Filed: October 7, 2019 ◆§ 2:19-cv-01278
A Pennsylvania man claims in a proposed class action lawsuit that American Eagle Outfitters, Inc. has infringed on the rights of customers with mobility disabilities by restricting their access to paths of travel within its retail stores.
Pennsylvania
A Pennsylvania man claims in a proposed class action lawsuit that American Eagle Outfitters, Inc. has infringed on the rights of customers with mobility disabilities by restricting their access to paths of travel within its retail stores.
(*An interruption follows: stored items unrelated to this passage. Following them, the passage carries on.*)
(* ===== verification/State.v ===== *)
(** * State, errors and panics

    The monad of the source's methods that change [&mut self] and answer a
    [Result]: [None] where the source panics, and otherwise what it returned
    and the state it left, an error's state included. With it the rules that
    run a program to its postcondition. *)

From S2P Require Import Prelude.

Definition SM (S A : Type) : Type := S -> option (result A * S).

Section monad.
Context {S : Type}.

Definition ret {A} (a : A) : SM S A := fun s => Some (Ok a, s).
Definition fail {A} (msg : string) : SM S A := fun s => Some (Err msg, s).
Definition bind {A B} (m : SM S A) (k : A -> SM S B) : SM S B := fun s =>
  match m s with
  | None => None
  | Some (Ok a, s) => k a s
  | Some (Err e, s) => Some (Err e, s)
  end.
Definition gets {A} (f : S -> A) : SM S A := fun s => Some (Ok (f s), s).
Definition modify (f : S -> S) : SM S unit := fun s => Some (Ok tt, f s).
(** A slice or a subtraction that panics. *)
Definition expect {A} (o : option A) : SM S A := fun s => match o with Some a => Some (Ok a, s) | None => None end.
(** A [Result], [?]. *)
Definition lift {A} (r : result A) : SM S A := fun s => Some (r, s).
Definition require {A} (o : option A) (msg : string) : SM S A := match o with Some a => ret a | None => fail msg end.
Definition refuse_if (c : bool) (msg : string) : SM S unit := if c then fail msg else ret tt.

(** ** What a program does when it succeeds *)

Definition wp {A} (m : SM S A) (Q : A -> S -> Prop) (s : S) : Prop :=
  match m s with Some (Ok a, s') => Q a s' | _ => False end.

Lemma wp_run {A} (m : SM S A) Q s : wp m Q s <-> exists a s', m s = Some (Ok a, s') /\ Q a s'.
Proof. unfold wp. destruct (m s) as [[[a|e] s']|]; naive_solver. Qed.

Lemma wp_bind {A B} (m : SM S A) (k : A -> SM S B) Q s : wp m (fun a => wp (k a) Q) s -> wp (bind m k) Q s.
Proof. unfold wp, bind. by destruct (m s) as [[[a|e] s']|]. Qed.

Lemma bind_runs {A B} (m : SM S A) (k : A -> SM S B) s a s' : m s = Some (Ok a, s') -> bind m k s = k a s'.
Proof. intros H. unfold bind. by rewrite H. Qed.

(** Two programs that do the same first, and the same with what it gave. *)
Lemma bind_same {A B} (m m' : SM S A) (k k' : A -> SM S B) s : m s = m' s -> (forall a s', m' s = Some (Ok a, s') -> k a s' = k' a s') -> bind m k s = bind m' k' s.
Proof. intros H Hk. unfold bind. rewrite H. destruct (m' s) as [[[a|e] s']|] eqn:E; [by apply Hk|done|done]. Qed.

Lemma wp_mono {A} (m : SM S A) (P Q : A -> S -> Prop) s : wp m P s -> (forall a s', P a s' -> Q a s') -> wp m Q s.
Proof. unfold wp. destruct (m s) as [[[a|e] s']|]; auto. Qed.

Lemma wp_expect {A} (o : option A) a (Q : A -> S -> Prop) s : o = Some a -> Q a s -> wp (expect o) Q s.
Proof. by intros ->. Qed.

Lemma wp_require {A} (o : option A) msg a (Q : A -> S -> Prop) s : o = Some a -> Q a s -> wp (require o msg) Q s.
Proof. by intros ->. Qed.

Lemma wp_pass (c : bool) msg (Q : unit -> S -> Prop) s : c = false -> Q tt s -> wp (refuse_if c msg) Q s.
Proof. by intros ->. Qed.

Lemma wp_lift {A} (r : result A) a (Q : A -> S -> Prop) s : r = Ok a -> Q a s -> wp (lift r) Q s.
Proof. by intros ->. Qed.
End monad.

Declare Scope state_scope.
Delimit Scope state_scope with state.
Notation "'do*' p := m 'in' k" := (bind m (fun x => match x with p => k end))
  (at level 200, p strict pattern, m at level 100, k at level 200,
   format "'[' 'do*'  p  :=  m  'in' ']' '//' k") : state_scope.

(** One step of a program: a read or a write of the state. *)
Ltac step := apply wp_bind; unfold wp at 1; cbn [gets modify ret].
Alleging violations of the Americans with Disabilities Act, the lawsuit out of Pennsylvania federal court claims that American Eagle store aisles are frequently blocked or narrowed by merchandise, displays, stocking equipment, and other items so as to make them impassable by customers who use wheelchairs.
The plaintiff, who uses a wheelchair for mobility, says his investigator traveled to several American Eagle locations in Pennsylvania and discovered that alleged accessibility barriers were present in at least 14 stores. According to the complaint, this suggests that the apparent violations are a policy and practice centralized to the defendant’s operations across all of its approximately 800 locations. From the complaint:
“The access barriers described herein are not temporary and isolated. They are systemic, recurring, and reflective of Defendant’s marketing and store policies and practices. Plaintiff has encountered the same barriers on multiple occasions and has been repeatedly deterred from accessing Defendant’s goods and services as a result.”
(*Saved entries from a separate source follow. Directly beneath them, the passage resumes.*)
(* ===== verification/Crc.v ===== *)
(** * CRC-32C: the checksum every stored byte is covered by

    [src/src/block.rs], lines 23 to 270: the tables, the slice-by-8 scalar
    path, the two hardware paths, resuming a finished CRC, and combining the
    CRCs of two inputs into that of their concatenation. The specification
    all of them are held to is the bit-serial register [crc_spec]. The CRC
    instructions of x86-64 and AArch64 are parameters of the hardware paths,
    with their documented behaviour as hypotheses. *)

From S2P Require Import Prelude.

Definition CASTAGNOLI : Z := 0x82F63B78.

(** ** The code *)

(** The body of the table's inner loop: one bit of the register. *)
Definition crc_bit (c : Z) : Z :=
  if negb (Z.land c 1 =? 0) then Z.lxor CASTAGNOLI (Z.shiftr c 1) else Z.shiftr c 1.

(** [t[0]]: eight turns of it on each byte. *)
Definition crc_table0 : list Z := map (fun i => Nat.iter 8 crc_bit (Z.of_nat i)) (seq 0 256).

Definition tab (t : list Z) (i : Z) : Z := nth (Z.to_nat i) t 0.

(** [t[j]] from [t[j - 1]]. *)
Definition crc_table_next (prev : list Z) : list Z :=
  map (fun p => Z.lxor (Z.shiftr p 8) (tab crc_table0 (Z.land p 0xff))) prev.

Definition build_crc_tables : list (list Z) :=
  map (fun j => Nat.iter j crc_table_next crc_table0) (seq 0 8).

Definition CRC_TABLES (j : nat) (i : Z) : Z := tab (nth j build_crc_tables []) i.

Definition byte_at (c : Z) (s : Z) : Z := Z.land (Z.shiftr c s) 0xff.

(** One turn of the slice-by-8 loop, on the eight bytes [w]. *)
Definition crc_word (c : Z) (w : bytes) : Z :=
  let lo := Z.lxor (le_val (take 4 w)) c in
  let hi := le_val (drop 4 w) in
  Z.lxor (Z.lxor (Z.lxor (Z.lxor (Z.lxor (Z.lxor (Z.lxor
    (CRC_TABLES 7 (byte_at lo 0)) (CRC_TABLES 6 (byte_at lo 8))) (CRC_TABLES 5 (byte_at lo 16)))
    (CRC_TABLES 4 (byte_at lo 24))) (CRC_TABLES 3 (byte_at hi 0))) (CRC_TABLES 2 (byte_at hi 8)))
    (CRC_TABLES 1 (byte_at hi 16))) (CRC_TABLES 0 (byte_at hi 24)).

(** One turn of the loop over the bytes left. *)
Definition crc_byte (c : Z) (b : byte) : Z :=
  Z.lxor (CRC_TABLES 0 (Z.land (Z.lxor c (b2z b)) 0xff)) (Z.shiftr c 8).

(** [data.as_chunks::<8>()]: the words, then the rest. *)
Definition as_chunks8 (data : bytes) : list bytes * bytes :=
  let n := (length data / 8)%nat in
  (chunks_exact 8 (take (n * 8) data), drop (n * 8) data).

Definition FINAL : Z := 0xFFFFFFFF.

Definition crc32c_scalar (init : Z) (data : bytes) : Z :=
  let '(words, rest) := as_chunks8 data in
  Z.lxor (fold_left crc_byte rest (fold_left crc_word words init)) FINAL.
Worse, the lawsuit posits that the defendant’s conduct is not only a negligent violation of the ADA but is an intentional move “driven by a calculated judgment that impeding interior paths of travel increases sales revenue and profits.” In that light, the case claims American Eagle has “put[] profit ahead of the rights of people with disabilities” by restricting their full and equal access to the retailer’s goods and services.
The plaintiff, who says he intends to return to the defendant’s stores once they are compliant, seeks to represent anyone with a qualified mobility disability who experienced or will experience access barriers in any store owned or operated by the defendant, with a separate proposed class for stores within Pennsylvania.